++++ THE INPUT
(** From a full board of live circles: when a chain of more than one board
    circle is released and its shrink tweens complete, the chain is empty,
    the refill is over, and the board has its columns full again, of live
    circles only; none of the cleared circles is left on it. *)
Theorem clear_refills_board (s : scene) (sel : list nat) :
  wfBoard s →
  wfGrid s →
  (∀ c, c ∈ concat (board s) → active (heap s c) = true) →
  gameIsRunning s = true →
  (1 < length (selectedCircles s))%nat →
  clearSet s = Some sel →
  sel ≠ [] →
  (∀ c, c ∈ sel → c ∈ concat (board s)) →
  ∃ s1 s2,
    onPointerUp s = Some s1 ∧
    runShrinkTweens (length sel) (length (shrinkTweens s)) s1 = Some s2 ∧
    selectedCircles s2 = [] ∧
    boardRefillHappening s2 = false ∧
    length (board s2) = length (board s) ∧
    (∀ col, col ∈ board s2 →
       length col = GRID_HEIGHT ∧ ∀ c, c ∈ col → active (heap s2 c) = true) ∧
    (∀ c, c ∈ sel → active (heap s2 c) = false ∧ c ∉ concat (board s2)).
Proof.
  intros Hwf Hgrid Hlive Hrun Hlen Hsel Hne Hon.
  assert (Hup : onPointerUp s = clearAllSelectedCircles (set_pointerBodyEnabled false s)).
  { unfold onPointerUp. rewrite Hrun.
    destruct s as [h n b sel0 sim lp rf run0 sc hs cp pe m tw]; simpl in *.
    destruct sel0 as [|c [|c' sel0]]; simpl in *; [lia|lia|done]. }
  rewrite Hup, (clearAllSelectedCircles_eq _ sel) by (by destruct s).
  set (s1 := set_shrinkTweens _ _).
  set (batch := ShrinkBatch 0 (columnsOf (heap s) sel) sel).
  assert (Hs1 : shrinkTweens s1 = shrinkTweens s ++ [batch] ∧ selectedCircles s1 = sel)
    by (by destruct s).
  destruct Hs1 as [Htw Hsel1].
  set (sd := shrunk (length (shrinkTweens s)) batch s1).
  assert (Hsd : board sd = board s ∧ heap sd = destroyAll sel (heap s) ∧
                nextId sd = nextId s) by (by destruct s).
  destruct Hsd as (Hbd & Hhd & Hnd).
  assert (Hpos : ∀ c, c ∈ sel →
            ∃ j col, board s !! j = Some col ∧ c ∈ col ∧
                     gridX (heap s c) = Z.of_nat j ∧ (c < nextId s)%nat).
  { intros c Hc. apply Hon, elem_of_concat in Hc as (col & [j Hj]%list_elem_of_lookup & Hc).
    pose proof Hc as [i Hi]%list_elem_of_lookup.
    destruct (Hgrid j col i c Hj Hi) as (? & ? & _). by exists j, col. }
  destruct (updateBoard_live (columnsOf (heap s) sel) sd) as (s2 & Hs2 & Hlen2 & Hall).
  { intros col Hcol. rewrite Hbd in Hcol. by destruct (Hwf col Hcol). }
  { intros x (c & Hc & <-)%columnsOf_elem. rewrite Hbd.
    destruct (Hpos c Hc) as (j & col & Hj & _ & -> & _).
    apply lookup_lt_Some in Hj. lia. }
  { intros j col c Hj Hc Hd. rewrite Hbd in Hj. rewrite Hhd in Hd.
    apply destroyAll_dead_inv in Hd as [Hd|Hd].
    - apply columnsOf_elem. exists c. split; [done|].
      pose proof Hc as [i Hi]%list_elem_of_lookup.
      by destruct (Hgrid j col i c Hj Hi) as (_ & ? & _).
    - rewrite Hlive in Hd; [done|]. apply elem_of_concat. exists col.
      split; [by eapply list_elem_of_lookup_2|done]. }
  exists s1, (set_selectedCircles [] s2). split; [done|].
  split.
  { rewrite (runShrinkTweens_all sel (length (shrinkTweens s)) 0 (columnsOf (heap s) sel) s1).
    - fold batch. fold sd. by rewrite Hs2.
    - rewrite Htw. by rewrite lookup_app_r, Nat.sub_diag.
    - by rewrite Hsel1.
    - done. }
  assert (Hcols : columnsOf (heap s) sel ≠ []).
  { destruct sel as [|c sel]; [done|]. intros Hnil.
    assert (gridX (heap s c) ∈ columnsOf (heap s) (c :: sel)) as Hin
      by (apply columnsOf_elem; exists c; split; [by left|done]).
    rewrite Hnil in Hin. by apply elem_of_nil in Hin. }
  pose proof (updateBoard_refill_done _ _ _ Hcols Hs2) as Hrf.
  assert (Hdead : ∀ c, c ∈ sel → active (heap s2 c) = false).
  { intros c Hc. destruct (Hpos c Hc) as (_ & _ & _ & _ & _ & Hlt).
    rewrite (updateBoard_active_old _ _ _ c Hs2) by (by rewrite Hnd).
    rewrite Hhd. apply destroyAll_dead. by left. }
  rewrite Hbd in Hlen2.
  destruct s2 as [h2 n2 b2 sel2 sim2 lp2 rf2 run2 sc2 hs2 cp2 pe2 m2 tw2]; simpl in *.
  do 4 (split; [done|]). intros c Hc. split; [by apply Hdead|].
  intros (col & Hcol & Hin)%elem_of_concat.
  destruct (Hall col Hcol) as [_ Hact]. specialize (Hdead c Hc).
  rewrite (Hact c Hin) in Hdead. done.
Qed.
++++++++
* **EXERCISE DETAILS**
Take the listing above from its first line through the line containing "length col = GRID_HEIGHT", and transcribe that stretch exactly, with no other lines.

* **SOLUTION TO THE EXERCISE**
(** From a full board of live circles: when a chain of more than one board
    circle is released and its shrink tweens complete, the chain is empty,
    the refill is over, and the board has its columns full again, of live
    circles only; none of the cleared circles is left on it. *)
Theorem clear_refills_board (s : scene) (sel : list nat) :
  wfBoard s →
  wfGrid s →
  (∀ c, c ∈ concat (board s) → active (heap s c) = true) →
  gameIsRunning s = true →
  (1 < length (selectedCircles s))%nat →
  clearSet s = Some sel →
  sel ≠ [] →
  (∀ c, c ∈ sel → c ∈ concat (board s)) →
  ∃ s1 s2,
    onPointerUp s = Some s1 ∧
    runShrinkTweens (length sel) (length (shrinkTweens s)) s1 = Some s2 ∧
    selectedCircles s2 = [] ∧
    boardRefillHappening s2 = false ∧
    length (board s2) = length (board s) ∧
    (∀ col, col ∈ board s2 →
       length col = GRID_HEIGHT ∧ ∀ c, c ∈ col → active (heap s2 c) = true) ∧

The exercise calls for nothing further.